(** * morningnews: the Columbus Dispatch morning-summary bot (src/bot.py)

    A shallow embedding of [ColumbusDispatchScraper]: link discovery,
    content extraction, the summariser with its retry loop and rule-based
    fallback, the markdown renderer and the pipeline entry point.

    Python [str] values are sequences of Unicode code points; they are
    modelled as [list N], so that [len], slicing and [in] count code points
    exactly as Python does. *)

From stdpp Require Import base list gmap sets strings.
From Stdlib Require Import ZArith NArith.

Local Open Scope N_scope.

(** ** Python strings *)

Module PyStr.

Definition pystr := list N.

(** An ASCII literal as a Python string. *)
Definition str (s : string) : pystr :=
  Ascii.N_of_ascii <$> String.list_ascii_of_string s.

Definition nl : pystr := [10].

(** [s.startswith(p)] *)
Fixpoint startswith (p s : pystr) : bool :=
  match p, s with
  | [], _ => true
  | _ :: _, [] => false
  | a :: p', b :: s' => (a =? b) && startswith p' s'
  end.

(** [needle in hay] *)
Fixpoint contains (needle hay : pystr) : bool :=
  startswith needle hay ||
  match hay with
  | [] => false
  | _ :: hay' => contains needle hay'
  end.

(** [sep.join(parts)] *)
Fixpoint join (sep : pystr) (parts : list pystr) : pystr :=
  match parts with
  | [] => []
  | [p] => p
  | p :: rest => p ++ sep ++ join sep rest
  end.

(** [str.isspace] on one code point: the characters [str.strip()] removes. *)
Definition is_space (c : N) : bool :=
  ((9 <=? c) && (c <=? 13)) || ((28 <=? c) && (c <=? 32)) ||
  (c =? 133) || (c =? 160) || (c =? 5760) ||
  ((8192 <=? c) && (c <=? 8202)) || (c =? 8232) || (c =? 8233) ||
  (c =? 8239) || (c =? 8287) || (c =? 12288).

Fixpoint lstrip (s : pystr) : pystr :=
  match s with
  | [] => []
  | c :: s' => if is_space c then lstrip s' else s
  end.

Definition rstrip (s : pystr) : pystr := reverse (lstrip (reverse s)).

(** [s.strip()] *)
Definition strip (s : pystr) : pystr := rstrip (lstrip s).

__________

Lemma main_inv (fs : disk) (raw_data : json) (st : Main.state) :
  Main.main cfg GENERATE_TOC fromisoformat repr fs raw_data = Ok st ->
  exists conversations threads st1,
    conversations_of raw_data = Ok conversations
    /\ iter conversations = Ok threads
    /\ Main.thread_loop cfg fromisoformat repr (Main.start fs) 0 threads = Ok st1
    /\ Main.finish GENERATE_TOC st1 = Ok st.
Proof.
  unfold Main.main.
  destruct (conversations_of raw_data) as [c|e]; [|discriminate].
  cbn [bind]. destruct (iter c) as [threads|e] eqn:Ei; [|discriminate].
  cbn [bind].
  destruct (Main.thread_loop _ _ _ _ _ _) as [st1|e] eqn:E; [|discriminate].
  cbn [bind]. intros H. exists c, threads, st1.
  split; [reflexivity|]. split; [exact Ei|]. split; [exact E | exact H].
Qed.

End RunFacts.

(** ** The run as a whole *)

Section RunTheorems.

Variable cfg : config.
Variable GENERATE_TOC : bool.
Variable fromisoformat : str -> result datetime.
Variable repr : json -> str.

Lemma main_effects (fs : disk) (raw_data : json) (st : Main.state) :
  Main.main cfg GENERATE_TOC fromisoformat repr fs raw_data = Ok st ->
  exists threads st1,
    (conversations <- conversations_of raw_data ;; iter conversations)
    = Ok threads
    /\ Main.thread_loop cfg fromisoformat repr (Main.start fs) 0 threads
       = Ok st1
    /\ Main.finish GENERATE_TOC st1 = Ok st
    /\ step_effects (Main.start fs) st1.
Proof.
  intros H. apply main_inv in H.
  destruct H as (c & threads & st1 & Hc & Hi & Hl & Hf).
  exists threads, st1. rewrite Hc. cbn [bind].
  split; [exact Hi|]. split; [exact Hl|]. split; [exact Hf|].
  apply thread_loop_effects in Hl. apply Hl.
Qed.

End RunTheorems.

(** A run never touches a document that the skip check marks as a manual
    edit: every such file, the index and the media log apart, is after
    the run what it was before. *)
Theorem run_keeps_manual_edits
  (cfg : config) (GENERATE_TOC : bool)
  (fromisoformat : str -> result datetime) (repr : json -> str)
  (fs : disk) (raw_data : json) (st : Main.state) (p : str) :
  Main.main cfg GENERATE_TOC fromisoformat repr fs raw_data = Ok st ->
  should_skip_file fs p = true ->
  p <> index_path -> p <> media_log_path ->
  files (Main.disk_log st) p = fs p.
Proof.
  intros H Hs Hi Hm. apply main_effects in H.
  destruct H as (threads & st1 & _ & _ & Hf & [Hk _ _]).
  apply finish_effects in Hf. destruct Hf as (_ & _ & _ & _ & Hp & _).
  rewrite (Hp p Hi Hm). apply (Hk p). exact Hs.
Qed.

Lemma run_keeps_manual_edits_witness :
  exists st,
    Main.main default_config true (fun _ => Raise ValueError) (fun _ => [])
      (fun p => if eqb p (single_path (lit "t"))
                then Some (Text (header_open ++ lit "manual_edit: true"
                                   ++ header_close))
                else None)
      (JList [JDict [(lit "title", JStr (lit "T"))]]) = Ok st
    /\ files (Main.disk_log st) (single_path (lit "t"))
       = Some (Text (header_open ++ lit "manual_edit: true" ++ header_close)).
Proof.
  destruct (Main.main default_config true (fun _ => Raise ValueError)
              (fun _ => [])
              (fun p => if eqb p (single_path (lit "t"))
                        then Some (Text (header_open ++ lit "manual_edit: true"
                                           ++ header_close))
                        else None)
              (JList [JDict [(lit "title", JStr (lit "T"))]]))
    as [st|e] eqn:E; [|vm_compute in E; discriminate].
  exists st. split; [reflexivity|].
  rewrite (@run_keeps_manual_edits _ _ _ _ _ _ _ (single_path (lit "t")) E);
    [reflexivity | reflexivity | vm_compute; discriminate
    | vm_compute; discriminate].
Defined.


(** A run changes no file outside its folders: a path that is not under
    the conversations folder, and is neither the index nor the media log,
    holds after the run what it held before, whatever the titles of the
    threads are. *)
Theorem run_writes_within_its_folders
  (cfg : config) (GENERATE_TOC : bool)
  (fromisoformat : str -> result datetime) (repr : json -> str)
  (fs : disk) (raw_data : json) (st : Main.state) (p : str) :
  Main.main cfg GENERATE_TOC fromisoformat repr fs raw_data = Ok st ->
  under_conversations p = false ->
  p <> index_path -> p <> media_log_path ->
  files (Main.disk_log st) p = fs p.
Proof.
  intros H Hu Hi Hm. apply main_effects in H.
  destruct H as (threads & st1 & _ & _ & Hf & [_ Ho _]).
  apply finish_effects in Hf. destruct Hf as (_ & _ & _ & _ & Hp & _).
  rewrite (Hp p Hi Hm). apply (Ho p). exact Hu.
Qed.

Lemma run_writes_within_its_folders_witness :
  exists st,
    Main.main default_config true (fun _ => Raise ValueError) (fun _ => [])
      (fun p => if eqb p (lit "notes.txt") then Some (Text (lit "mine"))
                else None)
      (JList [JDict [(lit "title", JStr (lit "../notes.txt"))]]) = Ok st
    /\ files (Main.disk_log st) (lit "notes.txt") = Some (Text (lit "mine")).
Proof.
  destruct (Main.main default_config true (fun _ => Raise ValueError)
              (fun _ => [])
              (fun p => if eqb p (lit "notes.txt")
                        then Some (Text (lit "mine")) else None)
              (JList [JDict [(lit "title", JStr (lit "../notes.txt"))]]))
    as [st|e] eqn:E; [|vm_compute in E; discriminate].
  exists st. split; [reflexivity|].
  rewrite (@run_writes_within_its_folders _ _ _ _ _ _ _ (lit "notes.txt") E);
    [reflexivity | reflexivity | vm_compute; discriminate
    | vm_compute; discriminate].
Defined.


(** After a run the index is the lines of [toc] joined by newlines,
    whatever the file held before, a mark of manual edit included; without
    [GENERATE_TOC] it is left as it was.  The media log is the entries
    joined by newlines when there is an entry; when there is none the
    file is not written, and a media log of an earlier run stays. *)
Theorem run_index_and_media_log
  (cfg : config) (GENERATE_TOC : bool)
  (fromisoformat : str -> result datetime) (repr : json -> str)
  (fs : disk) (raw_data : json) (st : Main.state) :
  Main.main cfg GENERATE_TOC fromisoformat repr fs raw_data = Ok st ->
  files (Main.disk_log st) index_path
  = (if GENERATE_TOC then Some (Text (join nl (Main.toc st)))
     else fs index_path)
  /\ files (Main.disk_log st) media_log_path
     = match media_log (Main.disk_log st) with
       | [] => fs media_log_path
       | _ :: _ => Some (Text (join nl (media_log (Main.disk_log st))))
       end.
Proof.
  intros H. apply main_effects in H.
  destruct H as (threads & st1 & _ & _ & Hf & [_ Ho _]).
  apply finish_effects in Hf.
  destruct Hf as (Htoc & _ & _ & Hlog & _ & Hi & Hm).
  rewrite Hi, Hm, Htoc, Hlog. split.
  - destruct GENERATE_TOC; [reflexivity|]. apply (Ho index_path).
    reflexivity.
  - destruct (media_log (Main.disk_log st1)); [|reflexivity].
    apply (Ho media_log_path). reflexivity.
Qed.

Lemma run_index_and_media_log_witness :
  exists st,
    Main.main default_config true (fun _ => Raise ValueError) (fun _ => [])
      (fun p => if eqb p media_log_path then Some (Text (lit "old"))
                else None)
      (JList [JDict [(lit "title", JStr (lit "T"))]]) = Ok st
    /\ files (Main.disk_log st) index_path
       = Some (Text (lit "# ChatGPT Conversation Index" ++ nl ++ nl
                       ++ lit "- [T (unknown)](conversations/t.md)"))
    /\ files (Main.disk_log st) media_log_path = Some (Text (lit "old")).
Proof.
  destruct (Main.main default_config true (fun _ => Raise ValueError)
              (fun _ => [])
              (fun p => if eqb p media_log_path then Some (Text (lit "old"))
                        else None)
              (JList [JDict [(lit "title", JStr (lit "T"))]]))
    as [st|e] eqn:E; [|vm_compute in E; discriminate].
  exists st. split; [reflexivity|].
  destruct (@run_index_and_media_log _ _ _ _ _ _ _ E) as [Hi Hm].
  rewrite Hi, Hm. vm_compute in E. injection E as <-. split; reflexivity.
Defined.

__________

Nothing should appear in the answer except the lines above from the line with "(** A run never" through the line with "rewrite (@run_keeps_manual_edits _", both included, written out exactly.

(** A run never touches a document that the skip check marks as a manual
    edit: every such file, the index and the media log apart, is after
    the run what it was before. *)
Theorem run_keeps_manual_edits
  (cfg : config) (GENERATE_TOC : bool)
  (fromisoformat : str -> result datetime) (repr : json -> str)
  (fs : disk) (raw_data : json) (st : Main.state) (p : str) :
  Main.main cfg GENERATE_TOC fromisoformat repr fs raw_data = Ok st ->
  should_skip_file fs p = true ->
  p <> index_path -> p <> media_log_path ->
  files (Main.disk_log st) p = fs p.
Proof.
  intros H Hs Hi Hm. apply main_effects in H.
  destruct H as (threads & st1 & _ & _ & Hf & [Hk _ _]).
  apply finish_effects in Hf. destruct Hf as (_ & _ & _ & _ & Hp & _).
  rewrite (Hp p Hi Hm). apply (Hk p). exact Hs.
Qed.

Lemma run_keeps_manual_edits_witness :
  exists st,
    Main.main default_config true (fun _ => Raise ValueError) (fun _ => [])
      (fun p => if eqb p (single_path (lit "t"))
                then Some (Text (header_open ++ lit "manual_edit: true"
                                   ++ header_close))
                else None)
      (JList [JDict [(lit "title", JStr (lit "T"))]]) = Ok st
    /\ files (Main.disk_log st) (single_path (lit "t"))
       = Some (Text (header_open ++ lit "manual_edit: true" ++ header_close)).
Proof.
  destruct (Main.main default_config true (fun _ => Raise ValueError)
              (fun _ => [])
              (fun p => if eqb p (single_path (lit "t"))
                        then Some (Text (header_open ++ lit "manual_edit: true"
                                           ++ header_close))
                        else None)
              (JList [JDict [(lit "title", JStr (lit "T"))]]))
    as [st|e] eqn:E; [|vm_compute in E; discriminate].
  exists st. split; [reflexivity|].
  rewrite (@run_keeps_manual_edits _ _ _ _ _ _ _ (single_path (lit "t")) E);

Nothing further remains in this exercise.